# Duke has a different way to play dead...



## DukesMommy (Jan 29, 2009)

We saw this trick on youtube - a beagle that does it on David Letterman - and just had to see if we could learn it!!


----------



## marb42 (Oct 19, 2008)

That was adorable! How did you teach him to do that? What a smart little guy!
Gina


----------



## Scooter's Family (May 23, 2008)

So cute!!!


----------



## maryam187 (Jul 18, 2007)

Cheri, I just want to kiss Duke! Great job :clap2: Your Holly is absolutely beautiful!


----------



## Posh's Mom (Dec 20, 2007)

awesome! you have to tell us how you did that!


----------



## Mraymo (Oct 30, 2007)

That's great.


----------



## pjewel (Apr 11, 2007)

He's a good actor. Cute!


----------



## Kathie (Jul 31, 2008)

That was hilarious! You've got to tell us how you taught him that! He looks like a cute little rag doll!

Kathie


----------



## marjrc (Jan 13, 2007)

OOoooooooooo, that is so cute! I love it, Cheri. You are very good at teaching Duke all kinds of fun things.


----------



## Pixiesmom (Jul 31, 2008)

How cute is that!!!!!!!!!!!!!!!!!!!


----------



## Petaluna (May 9, 2008)

oh man, that's the cutest thing I've ever seen!


----------



## Missy (Nov 6, 2006)

Cheri, what a great trainer you are. And that Duke is the smartest!


----------



## Sissygirl (Aug 8, 2007)

oh my he is just soooo cute.


----------



## DukesMommy (Jan 29, 2009)

*Thanks everyone!*

Thanks so much for all the nice comments! I am at work right now, so I can't stay on here, but when I get home this afternoon, I will post how I taught him the trick!


----------



## cjsud (Oct 26, 2008)

Oh my...I loved it!


----------



## Leslie (Feb 28, 2007)

That beagle's got nothin' on Duke! I saw the beagle's performance and, honestly, I think Duke's is WAY cuter!

Great job Duke and Cheri!


----------



## Sheri (Oct 11, 2008)

That was so cute! He's a good student!


----------



## trueblue (Jan 22, 2008)

That was so adorably funny! Thanks for sharing...made me smile this morning


----------



## boo2352 (Dec 18, 2006)

I can't wait to hear how you taught this! So cute!!!


----------



## Poornima (Jun 29, 2007)

That so good! He is very smart and your are a good trainer!


----------



## mellowbo (Aug 12, 2007)

Too cute!!


----------



## LuvCicero (Mar 31, 2008)

I saw the beagle also and I have to agree with Leslie that Duke is cuter and better...and needs to head for David to prove it.  Great job at training!!


----------



## hedygs (May 23, 2007)

I love Duke. He is so cute and so smart. I just went back and played your other video and loved that one as well.


----------



## Amy R. (Jul 1, 2007)

Love it, just wonderful!


----------



## juliav (Nov 21, 2006)

Oh, that video is great and Duke is so smart. He looks like a ragdoll.


----------



## DukesMommy (Jan 29, 2009)

*Here's how...*

He is so much fun to train! (although I'm pretty sure it's more him than me!) He picks things up pretty quick. Here is how he learned it....

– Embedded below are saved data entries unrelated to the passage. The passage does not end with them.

(* ===== verification/QuerySamples.v ===== *)
(** * Queries on the sample state *)
From S2P Require Import Prelude GoStd GoCrypto Decimal Script Utils Json Model History Swap Bip322 CommitJson Indexer CondApprove Ledger LedgerSpec LedgerFrame LedgerRep LedgerProof Samples LedgerRun Modules Commit PreVerify CherryPick CommitFlow MainLoop PairNames SwapProof ModuleAcc ModuleSteps ModuleProof ModulePools ModuleOps ModuleBooks ModuleHandlers PreVerifyProof CommitBooks LoopFrames LoopLedger LoopRun LoopModules LoopSamples Query Holders.
From stdpp Require Import sorting.
#[local] Open Scope Z_scope.

#[local] Existing Instance sample_unicode.
#[local] Existing Instance sample_order.
#[local] Existing Instance sample_config.
#[local] Existing Instance sample_addresses.
#[local] Existing Instance sample_engine.
#[local] Existing Instance sample_spelling.

(** Every script shorter than a module's is an address. *)
#[local] Instance sample_scripts : BtcScripts :=
  {| ExtractPkScriptAddrs l := if (length l <? 10)%nat then Some (false, [b2s l]) else None |}.

Abbreviation sample_index := (Some sample_swapped).

(** The address of the module has no address: it is listed by its script. *)
Example sample_holders :
  match GetBRC20TickerHolders sample_index "ordi" 0 10 with
  | Ret (total, infos) => (total, (λ i, (HoldersInfo.Address i, HoldersInfo.OverallBalance i)) <$> infos)
  | _ => (0, [])
  end = (2, [("alice", "700"); (b2s (hex_encode (s2b swap_address)), "300")]).
Proof. by vm_compute. Qed.
Example sample_pages :
  (match GetBRC20TickerHolders sample_index "ordi" 1 10 with
   | Ret (total, infos) => (total, HoldersInfo.OverallBalance <$> infos) | _ => (0, []) end,
   GetBRC20TickerHolders sample_index "ordi" 2 10, GetBRC20TickerHolders None "ordi" 0 10) =
  ((2, ["300"]), Ret (2, []), Error "brc20 not ready").
Proof. by vm_compute. Qed.
Example sample_list :
  GetBRC20List sample_index 0 0 = Ret (2, ["ordi"; "sats"]) ∧ GetBRC20List sample_index 1 1 = Ret (2, ["sats"]).
Proof. by vm_compute. Qed.
Example sample_history :
  match GetBRC20TickerHistoryByAddress sample_index [] "alice" "" "ordi" 0 3 with
  | Ret (total, infos) =>
    (total, (λ i, (HistoryInfo.Type_ i, HistoryInfo.Amount i, HistoryInfo.AvailableBalance i)) <$> infos)
  | _ => (0, [])
  end = (4, [("send", "300", "700"); ("inscribe-transfer", "300", "1000"); ("inscribe-mint", "1000", "1000")]).
Proof. by vm_compute. Qed.
Example sample_module_balance :
  match GetBRC20ModuleTickerInfoByAddress sample_index "alice" swap_id "ordi" with
  | Ret r => (ModuleAddressStatus.ModuleAccountBalance r, ModuleAddressStatus.SwapAccountBalance r)
  | _ => ("", "")
  end = ("0", "190").
Proof. by vm_compute. Qed.

(** The record of a transfer inscription is made before the amount is locked: until the
    next record the summary of the height tells the old balances. *)
Definition sample_locked : BRC20ModuleIndexer :=
  run_state (ProcessUpdateLatestBRC20Loop [] (take 6 sample_deposits)) Init.
Definition shown_balances (r : outcome (Z * list SummaryInfo.BRC20TokenSummaryInfo)) : list (string * string * string) :=
  match r with
  | Ret (_, infos) =>
    (λ i, (SummaryInfo.Ticker i, SummaryInfo.TransferableBalance i, SummaryInfo.AvailableBalance i)) <$> infos
  | _ => []
  end.
Example summary_by_height_stale :
  shown_balances (GetBRC20SummaryByAddress (Some sample_locked) "alice" 0 10) =
    [("sats", "0", "1000"); ("ordi", "300", "700")] ∧
  shown_balances (GetBRC20SummaryByAddressAndHeight (Some sample_locked) "alice" 800000 0 10) =
    [("sats", "0", "1000"); ("ordi", "0", "1000")].
Proof. by vm_compute. Qed.

Lemma GetBRC20TickerHolders_complete_witness :
  ∃ y hs infos, G.InscriptionsTickerInfoMap sample_swapped !! "ordi" = Some y ∧
    GetBRC20TickerHolders sample_index "ordi" 0 1 = Ret (2, take 1 infos) ∧
    mapM holder_info hs = Ret infos ∧ StronglySorted in_order hs ∧
    ztotal object_total hs = dval (TickInfo.TotalMinted (TokenInfo.Deploy y)).
Proof.
  destruct (G.InscriptionsTickerInfoMap sample_swapped !! "ordi") as [y|] eqn:E; [|by vm_compute in E].
  destruct (GetBRC20TickerHolders_complete [] _ sample_swapped "ordi" y (sample_run item_ok (λ _ _ Hi, proj1 Hi)) E)
    as (hs & infos & Ei & Hall & Hs & _ & _ & Ht).
  exists y, hs, infos. split_and!; [done| |done..].
  assert (is_ret (GetBRC20TickerHolders sample_index "ordi" 0 1) = true ∧
    ∀ n l, GetBRC20TickerHolders sample_index "ordi" 0 1 = Ret (n, l) → n = 2) as [_ Hn]
    by by vm_compute; split; [done|intros n l [= <- _]].
  pose proof (Hall _ 0 1 ltac:(lia)) as Ha. rewrite Ha. specialize (Hn _ _ Ha). by rewrite Hn.
Defined.
(** The entry of a connection in the decomposition of [target]. *)
Definition scored (pr : NodeScore) (target : NodeAddressT) (c : Connection)
    : ScoredConnection :=
  let source := adjacencySource target (adjacency c) in
  mkScoredConnection c source
    (PrimFloat.mul (weight c)
       match JsMap.get source pr with
       | Some s => s
       | None => PrimFloat.zero
       end).

Lemma scoreConnections_scored pr target conns :
  (forall c, In c conns ->
     JsMap.get (adjacencySource target (adjacency c)) pr <> None) ->
  scoreConnections pr target conns = Some (map (scored pr target) conns).
Proof.
  induction conns as [|c conns IH]; intros H; simpl; [reflexivity|].
  unfold scored at 1.
  destruct (JsMap.get (adjacencySource target (adjacency c)) pr) eqn:Hs;
    [|now elim (H c (or_introl eq_refl))].
  rewrite IH by (intros c' Hc'; apply H; now right). reflexivity.
Qed.

Lemma tie_same_key x y :
  compareEntries x y = Eq -> connectionKey (connection x) = connectionKey (connection y).
Proof.
  unfold compareEntries, lexicographic, on, connectionKey, compareStrings.
  destruct (totalCompare (byScore x) (byScore y)); try discriminate.
  destruct (String.compare (codeUnitOrder (byType x)) (codeUnitOrder (byType y)))
    eqn:Et; try discriminate.
  intros Ea. apply String.compare_eq_iff in Et, Ea.
  apply codeUnitOrder_injective in Et, Ea.
  unfold byType, byAddress in *. now rewrite Et, Ea.
Qed.

(** Without ties, sorted is strictly sorted. *)
Lemma sorted_strictly l :
  StronglySorted (notAfter compareEntries) l ->
  NoDup (map (fun x => connectionKey (connection x)) l) ->
  StronglySorted (fun x y => compareEntries x y = Lt) l.
Proof.
  induction 1 as [|x l Hl IH Hx]; intros Hnd; [constructor|].
  simpl in Hnd. inversion Hnd as [|? ? Hfresh Hnd']; subst.
  constructor; [now apply IH|].
  rewrite Forall_forall in *. intros y Hy. specialize (Hx y Hy).
  unfold notAfter in Hx.
  destruct (compareEntries x y) eqn:E; [|reflexivity|congruence].
  elim Hfresh. rewrite (tie_same_key x y E).
  now apply (in_map (fun x => connectionKey (connection x))).
Qed.

(** A sorted list stays sorted under a relation that holds between its
    items wherever the first did. *)
Lemma StronglySorted_weaken {A} (R R' : A -> A -> Prop) l :
  (forall x y, In x l -> In y l -> R x y -> R' x y) ->
  StronglySorted R l -> StronglySorted R' l.
Proof.
  intros HR S. induction S as [|x l Hl IH Hx]; constructor.
  - apply IH. intros y z Hy Hz. apply HR; now right.
  - rewrite Forall_forall in *. intros y Hy.
    apply HR; [now left | now right | now apply Hx].
Qed.
(** X18. When the CSV file cannot be read and the create response carries an
    identifier that [config.set] takes, the create workflow has already
    created the map, rewritten config.ini with the new identifier and sent the
    settings and the tooltip requests when it raises: no data is pushed, the
    map is not published and the HTML file is left as it was. *)
Theorem X18_creation_without_csv_stops_after_tooltip
    (s : state) (sec : gmap string string) (i : string) (e : exn) :
  config (self s) !! "DATA_WRAPPER" = Some sec ->
  body_id (create_response s) = Return (JStr i) ->
  accepted i = true ->
  read_csv (env s) = Raise e ->
  (run_map_creation s).1 = Raise e /\
  trace (env (run_map_creation s).2) =
    trace (env s)
    ++ [Sent (create_request (api_auth_code (self s)));
        ConfigWritten (with_identifier i (config (self s)));
        Sent (settings_request i (api_auth_code (self s)));
        Sent (tooltip_request i (api_auth_code (self s)))] /\
  config_ini (env (run_map_creation s).2) = with_identifier i (config (self s)) /\
  html_file (env (run_map_creation s).2) = html_file (env s).
Proof.
  intros Hsec Hid Ha He. unfold run_map_creation.
  pose proof (create_choropleth_exact s) as Hcreate.
  rewrite Hid, (config_set_identifier _ _ i Hsec Ha) in Hcreate.
  rewrite (bind_run _ _ s _ _ Hcreate). cbv beta.
  set (sc := identifier_persisted (JStr i) (with_identifier i (config (self s))) s).
  assert (map_id (self sc) = JStr i) as Hi by reflexivity.
  rewrite (bind_run _ _ sc _ _ (configure_map_settings_exact sc i Hi)). cbv beta.
  lazymatch goal with
  | |- context [bind add_map_tooltip ?k ?s1] =>
      rewrite (bind_run _ k s1 _ _ (add_map_tooltip_exact s1 i Hi)); cbv beta
  end.
  lazymatch goal with
  | |- context [bind update_map_data ?k ?s2] =>
      rewrite (bind_raise _ k s2 _ _ (update_map_data_unreadable s2 i e Hi He))
  end.
  cbn [fst snd]. repeat split.
  cbn. rewrite <- !List.app_assoc. reflexivity.
Qed.

Lemma X18_creation_without_csv_stops_after_tooltip_witness :
  (run_map_creation example_state_without_csv).1 = Raise FileNotFoundError /\
  steps_of (trace (env (run_map_creation example_state_without_csv).2))
  = [Create; PersistIdentifier; Configure; SetTooltip].
Proof.
  pose proof (X18_creation_without_csv_stops_after_tooltip example_state_without_csv
                example_section "XyZ12" FileNotFoundError
                ltac:(vm_compute; reflexivity) eq_refl eq_refl eq_refl) as (H1 & H2 & _).
  split; [exact H1 | exact (f_equal steps_of H2)].
Defined.

(** X19. When a setting read at the start of [main] is missing (a logging
    setting, or one that [__init__] reads), [main] ends with exit status 1 in
    every mode and leaves the world as it found it: no request, no file
    written, nothing logged. *)
Theorem X19_startup_failure_touches_nothing
    (run_type : string) (environ : gmap string string) (w : world) (e : exn) :
  config_getitem (config_ini w) "LOGGING" "LOG_DIR" = Raise e \/
  config_getitem (config_ini w) "LOGGING" "LOG_LEVEL" = Raise e \/
  init (config_ini w) environ = Raise e ->
  main run_type environ w = (1, w).
Proof.
  unfold main, main_body. intros [H|[H|H]].
  - now rewrite H.
  - rewrite H. now destruct (config_getitem _ "LOGGING" "LOG_DIR").
  - rewrite H. destruct (config_getitem _ "LOGGING" "LOG_DIR") as [dir|]; [|reflexivity].
    destruct (config_getitem _ "LOGGING" "LOG_LEVEL") as [lvl|]; [|reflexivity].
    now destruct (logging_basicConfig dir lvl w).
Qed.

While holding him in my left arm, I put treats in my right hand and reached under his hind end and up the side to lure his head down. I kept my hand closed (he knew I had treats in it) and let him sniff and lick at my hand trying to get the treats. He finally got tired of trying and just went limp. The minute he went limp, I said "YES" and opened my hand and let him have all the treats. We did this over and over, and once he had the idea that he had to be still to get the treats, I added in "play dead" when he went down to sniff my hand. I did this over and over, and slowly moved my hand with the treats under his rump. Once he was good at that, I put the clicker in the hand of the arm I was holding him with, and clicked when he went limp. The click made him sit up, and I gave him a treat when he sat up. I slowly made the time he stayed limp longer and longer before I clicked.

It takes some patience (and LOTS of yummy treats) but it is a fun trick!

I have to figure out what we are going to learn next.....


----------



## Jammies (Apr 4, 2009)

*We saw it on Letterman and thought it was cute, but not nearly as cute as Duke! :first:
I made my dh watch Duke too! *


----------



## Leeann (Feb 28, 2007)

Great job, that is so adorable!!!


----------



## irnfit (Nov 21, 2006)

GFETE!!!! That Duke is one cute pup, and smart, too.


----------



## micki2much (Feb 8, 2007)

I just LOVE all Dukes tricks...keep em coming!!!!!!!!!!!!!!!!!!!!!!!!!!!!!!!!!!!


----------



## Salsa's Mom (Mar 18, 2008)

Cute!!!!!


----------



## RikiDaisyDixie (Apr 15, 2008)

*you make it sound easy...*

I wish we had a video of the training. You make it sound easy...but I am not so sure exactly how you did it. It is too adorable...


----------



## sweater32 (Dec 12, 2008)

Oh that was way too cute! I want to try it with Simba, but not sure if I could hold him long enough in my arms so I am going to show DH your video!! And hopefully he will train this trick! So funny and sweet!!


----------